### Problem
Only certain lines below are wanted: those starting at the line containing "t) frame i))." and ending at the line containing "set (body := fun i : nat => _).", both included, each retyped exactly.

### Collected data entries
::::::::
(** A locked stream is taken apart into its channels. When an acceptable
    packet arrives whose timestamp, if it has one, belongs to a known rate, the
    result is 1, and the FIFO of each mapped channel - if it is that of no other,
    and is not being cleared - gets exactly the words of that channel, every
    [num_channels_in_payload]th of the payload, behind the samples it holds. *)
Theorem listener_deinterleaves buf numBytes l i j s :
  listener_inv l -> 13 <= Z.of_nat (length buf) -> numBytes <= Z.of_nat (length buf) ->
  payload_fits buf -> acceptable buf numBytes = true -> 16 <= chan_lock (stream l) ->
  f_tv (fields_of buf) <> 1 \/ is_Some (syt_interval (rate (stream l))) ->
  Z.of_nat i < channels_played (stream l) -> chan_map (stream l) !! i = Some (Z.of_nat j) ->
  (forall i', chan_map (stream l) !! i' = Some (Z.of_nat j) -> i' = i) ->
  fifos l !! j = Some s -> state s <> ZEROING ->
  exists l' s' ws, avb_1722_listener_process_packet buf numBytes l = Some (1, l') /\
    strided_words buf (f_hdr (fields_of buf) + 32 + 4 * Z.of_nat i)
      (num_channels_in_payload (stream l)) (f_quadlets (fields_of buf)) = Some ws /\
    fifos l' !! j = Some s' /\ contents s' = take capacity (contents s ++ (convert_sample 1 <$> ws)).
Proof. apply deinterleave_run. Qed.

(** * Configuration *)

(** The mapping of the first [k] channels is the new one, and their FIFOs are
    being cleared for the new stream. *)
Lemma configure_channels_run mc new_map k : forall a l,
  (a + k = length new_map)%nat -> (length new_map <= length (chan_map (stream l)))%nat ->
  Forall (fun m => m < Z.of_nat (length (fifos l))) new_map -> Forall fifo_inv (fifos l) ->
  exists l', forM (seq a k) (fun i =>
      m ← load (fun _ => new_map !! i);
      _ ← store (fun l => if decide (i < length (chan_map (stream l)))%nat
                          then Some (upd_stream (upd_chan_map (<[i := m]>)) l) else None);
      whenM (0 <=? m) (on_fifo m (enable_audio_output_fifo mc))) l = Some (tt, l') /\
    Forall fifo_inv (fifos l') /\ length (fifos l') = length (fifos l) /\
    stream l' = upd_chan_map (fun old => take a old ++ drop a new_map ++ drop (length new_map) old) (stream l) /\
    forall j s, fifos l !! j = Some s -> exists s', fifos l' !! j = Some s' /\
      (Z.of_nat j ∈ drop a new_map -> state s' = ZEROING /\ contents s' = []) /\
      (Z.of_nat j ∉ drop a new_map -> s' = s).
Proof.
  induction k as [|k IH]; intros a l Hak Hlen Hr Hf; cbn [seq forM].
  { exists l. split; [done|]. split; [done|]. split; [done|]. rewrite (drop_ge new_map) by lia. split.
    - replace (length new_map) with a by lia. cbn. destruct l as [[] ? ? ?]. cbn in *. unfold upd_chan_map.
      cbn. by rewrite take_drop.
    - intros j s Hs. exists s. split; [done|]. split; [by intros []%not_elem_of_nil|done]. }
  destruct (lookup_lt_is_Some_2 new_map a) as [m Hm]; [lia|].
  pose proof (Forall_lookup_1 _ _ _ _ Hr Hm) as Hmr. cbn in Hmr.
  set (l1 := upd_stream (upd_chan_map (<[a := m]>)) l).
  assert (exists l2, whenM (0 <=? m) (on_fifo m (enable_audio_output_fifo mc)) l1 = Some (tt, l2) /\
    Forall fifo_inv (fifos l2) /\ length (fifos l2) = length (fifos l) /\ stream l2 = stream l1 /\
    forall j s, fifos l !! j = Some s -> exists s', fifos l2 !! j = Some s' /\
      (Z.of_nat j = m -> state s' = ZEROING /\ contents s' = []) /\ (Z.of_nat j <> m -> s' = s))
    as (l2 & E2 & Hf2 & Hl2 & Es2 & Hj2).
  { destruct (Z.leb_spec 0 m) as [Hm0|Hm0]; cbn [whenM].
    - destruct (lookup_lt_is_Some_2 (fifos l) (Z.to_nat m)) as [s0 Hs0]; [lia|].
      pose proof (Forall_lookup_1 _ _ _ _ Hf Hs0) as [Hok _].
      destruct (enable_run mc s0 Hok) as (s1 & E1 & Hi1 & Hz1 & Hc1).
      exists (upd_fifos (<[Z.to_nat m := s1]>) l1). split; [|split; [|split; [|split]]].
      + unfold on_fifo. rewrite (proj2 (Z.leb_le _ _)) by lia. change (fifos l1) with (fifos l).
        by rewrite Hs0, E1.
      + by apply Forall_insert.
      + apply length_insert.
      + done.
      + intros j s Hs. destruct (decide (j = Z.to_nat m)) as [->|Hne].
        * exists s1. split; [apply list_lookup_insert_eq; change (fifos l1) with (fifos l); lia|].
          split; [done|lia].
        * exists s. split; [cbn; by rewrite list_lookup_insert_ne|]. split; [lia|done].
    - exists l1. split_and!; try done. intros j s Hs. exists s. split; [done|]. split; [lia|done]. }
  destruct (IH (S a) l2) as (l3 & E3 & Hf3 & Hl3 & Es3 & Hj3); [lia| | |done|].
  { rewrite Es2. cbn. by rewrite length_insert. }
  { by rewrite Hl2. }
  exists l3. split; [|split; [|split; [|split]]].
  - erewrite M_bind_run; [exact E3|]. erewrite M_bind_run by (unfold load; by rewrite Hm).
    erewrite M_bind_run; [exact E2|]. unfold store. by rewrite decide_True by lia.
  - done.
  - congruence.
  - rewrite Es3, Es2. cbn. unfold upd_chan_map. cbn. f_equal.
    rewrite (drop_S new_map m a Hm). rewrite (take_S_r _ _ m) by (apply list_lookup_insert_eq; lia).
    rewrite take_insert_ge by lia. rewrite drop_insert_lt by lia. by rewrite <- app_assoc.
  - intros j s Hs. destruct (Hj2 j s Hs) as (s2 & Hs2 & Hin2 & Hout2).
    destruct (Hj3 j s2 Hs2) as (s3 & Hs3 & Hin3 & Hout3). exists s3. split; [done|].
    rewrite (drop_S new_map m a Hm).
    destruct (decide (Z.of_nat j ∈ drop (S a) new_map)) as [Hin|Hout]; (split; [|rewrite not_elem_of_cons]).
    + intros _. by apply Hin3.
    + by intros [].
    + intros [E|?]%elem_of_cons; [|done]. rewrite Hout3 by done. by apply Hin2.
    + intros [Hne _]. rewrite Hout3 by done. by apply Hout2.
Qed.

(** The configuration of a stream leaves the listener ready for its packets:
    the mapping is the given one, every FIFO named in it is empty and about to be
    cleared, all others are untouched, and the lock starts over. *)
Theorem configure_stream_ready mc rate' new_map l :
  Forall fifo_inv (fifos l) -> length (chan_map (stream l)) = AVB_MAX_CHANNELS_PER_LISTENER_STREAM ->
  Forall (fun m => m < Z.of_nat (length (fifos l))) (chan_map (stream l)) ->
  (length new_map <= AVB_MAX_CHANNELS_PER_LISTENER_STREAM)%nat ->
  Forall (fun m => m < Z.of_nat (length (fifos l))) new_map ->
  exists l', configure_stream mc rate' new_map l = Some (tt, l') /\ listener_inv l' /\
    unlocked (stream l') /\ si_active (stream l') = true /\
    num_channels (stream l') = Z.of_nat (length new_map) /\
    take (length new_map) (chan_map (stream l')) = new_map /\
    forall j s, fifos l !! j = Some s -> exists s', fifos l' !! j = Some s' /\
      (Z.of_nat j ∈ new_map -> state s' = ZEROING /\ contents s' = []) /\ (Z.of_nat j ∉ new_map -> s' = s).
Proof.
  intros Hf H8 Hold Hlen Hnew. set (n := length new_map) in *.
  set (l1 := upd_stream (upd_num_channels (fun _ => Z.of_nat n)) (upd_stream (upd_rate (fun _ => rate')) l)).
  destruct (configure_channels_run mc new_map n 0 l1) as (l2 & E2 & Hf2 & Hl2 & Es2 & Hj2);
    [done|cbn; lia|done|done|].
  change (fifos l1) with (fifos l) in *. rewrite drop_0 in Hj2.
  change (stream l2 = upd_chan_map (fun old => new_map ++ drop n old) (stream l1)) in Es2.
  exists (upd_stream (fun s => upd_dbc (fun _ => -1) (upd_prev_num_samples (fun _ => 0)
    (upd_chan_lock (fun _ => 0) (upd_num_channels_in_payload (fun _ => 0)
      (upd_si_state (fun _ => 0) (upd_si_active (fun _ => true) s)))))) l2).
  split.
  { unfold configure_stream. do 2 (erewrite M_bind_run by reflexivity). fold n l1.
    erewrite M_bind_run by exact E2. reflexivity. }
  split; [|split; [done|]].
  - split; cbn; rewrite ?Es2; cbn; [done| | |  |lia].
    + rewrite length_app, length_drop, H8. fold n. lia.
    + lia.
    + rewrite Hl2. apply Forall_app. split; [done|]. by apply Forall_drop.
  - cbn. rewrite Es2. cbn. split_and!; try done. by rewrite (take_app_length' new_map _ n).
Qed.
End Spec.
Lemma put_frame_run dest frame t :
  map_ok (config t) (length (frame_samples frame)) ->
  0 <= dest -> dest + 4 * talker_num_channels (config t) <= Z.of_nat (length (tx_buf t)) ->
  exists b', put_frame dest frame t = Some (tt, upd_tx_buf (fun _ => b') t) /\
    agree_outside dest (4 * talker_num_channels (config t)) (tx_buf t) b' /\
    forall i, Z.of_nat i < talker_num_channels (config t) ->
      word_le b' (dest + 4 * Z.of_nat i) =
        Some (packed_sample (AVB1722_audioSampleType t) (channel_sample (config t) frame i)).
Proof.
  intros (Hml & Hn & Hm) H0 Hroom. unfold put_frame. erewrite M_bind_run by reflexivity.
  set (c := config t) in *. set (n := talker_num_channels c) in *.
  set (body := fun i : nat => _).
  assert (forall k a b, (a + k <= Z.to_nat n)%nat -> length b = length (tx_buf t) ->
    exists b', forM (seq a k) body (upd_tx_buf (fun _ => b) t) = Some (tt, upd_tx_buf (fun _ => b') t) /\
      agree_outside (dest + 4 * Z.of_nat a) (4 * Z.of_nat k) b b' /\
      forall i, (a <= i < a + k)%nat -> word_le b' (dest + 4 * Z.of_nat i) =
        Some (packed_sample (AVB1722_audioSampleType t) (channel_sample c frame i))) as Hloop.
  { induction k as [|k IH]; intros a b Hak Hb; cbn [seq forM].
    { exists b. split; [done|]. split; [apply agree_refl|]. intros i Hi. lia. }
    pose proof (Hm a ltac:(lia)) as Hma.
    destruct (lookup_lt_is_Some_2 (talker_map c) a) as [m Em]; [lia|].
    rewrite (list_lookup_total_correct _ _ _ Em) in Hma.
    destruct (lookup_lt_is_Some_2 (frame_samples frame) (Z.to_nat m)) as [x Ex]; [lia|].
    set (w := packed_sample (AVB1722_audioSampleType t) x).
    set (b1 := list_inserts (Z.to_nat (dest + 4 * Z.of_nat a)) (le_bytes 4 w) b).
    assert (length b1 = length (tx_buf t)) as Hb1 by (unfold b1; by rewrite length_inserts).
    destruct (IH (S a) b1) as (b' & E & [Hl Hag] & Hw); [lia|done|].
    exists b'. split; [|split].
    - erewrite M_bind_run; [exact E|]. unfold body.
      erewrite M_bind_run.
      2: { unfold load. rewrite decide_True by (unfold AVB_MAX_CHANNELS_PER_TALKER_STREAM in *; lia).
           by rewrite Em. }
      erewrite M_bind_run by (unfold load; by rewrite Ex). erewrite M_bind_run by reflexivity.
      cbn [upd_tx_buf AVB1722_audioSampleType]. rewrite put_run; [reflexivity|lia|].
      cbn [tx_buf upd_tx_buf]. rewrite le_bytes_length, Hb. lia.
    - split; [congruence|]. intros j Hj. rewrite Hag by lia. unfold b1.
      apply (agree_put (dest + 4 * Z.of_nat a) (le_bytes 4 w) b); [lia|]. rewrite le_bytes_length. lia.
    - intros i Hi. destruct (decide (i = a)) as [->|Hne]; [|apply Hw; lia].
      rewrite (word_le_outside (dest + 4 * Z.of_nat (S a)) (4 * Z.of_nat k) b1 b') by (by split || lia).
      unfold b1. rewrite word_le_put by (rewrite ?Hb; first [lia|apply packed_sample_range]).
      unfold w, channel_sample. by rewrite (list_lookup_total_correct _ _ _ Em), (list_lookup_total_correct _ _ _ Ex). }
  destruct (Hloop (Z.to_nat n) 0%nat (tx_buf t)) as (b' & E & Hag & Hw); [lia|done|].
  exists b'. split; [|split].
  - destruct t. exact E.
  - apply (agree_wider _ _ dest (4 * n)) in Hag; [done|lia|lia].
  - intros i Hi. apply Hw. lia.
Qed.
::::::::
### Task result
        Some (packed_sample (AVB1722_audioSampleType t) (channel_sample (config t) frame i)).
Proof.
  intros (Hml & Hn & Hm) H0 Hroom. unfold put_frame. erewrite M_bind_run by reflexivity.
  set (c := config t) in *. set (n := talker_num_channels c) in *.
  set (body := fun i : nat => _).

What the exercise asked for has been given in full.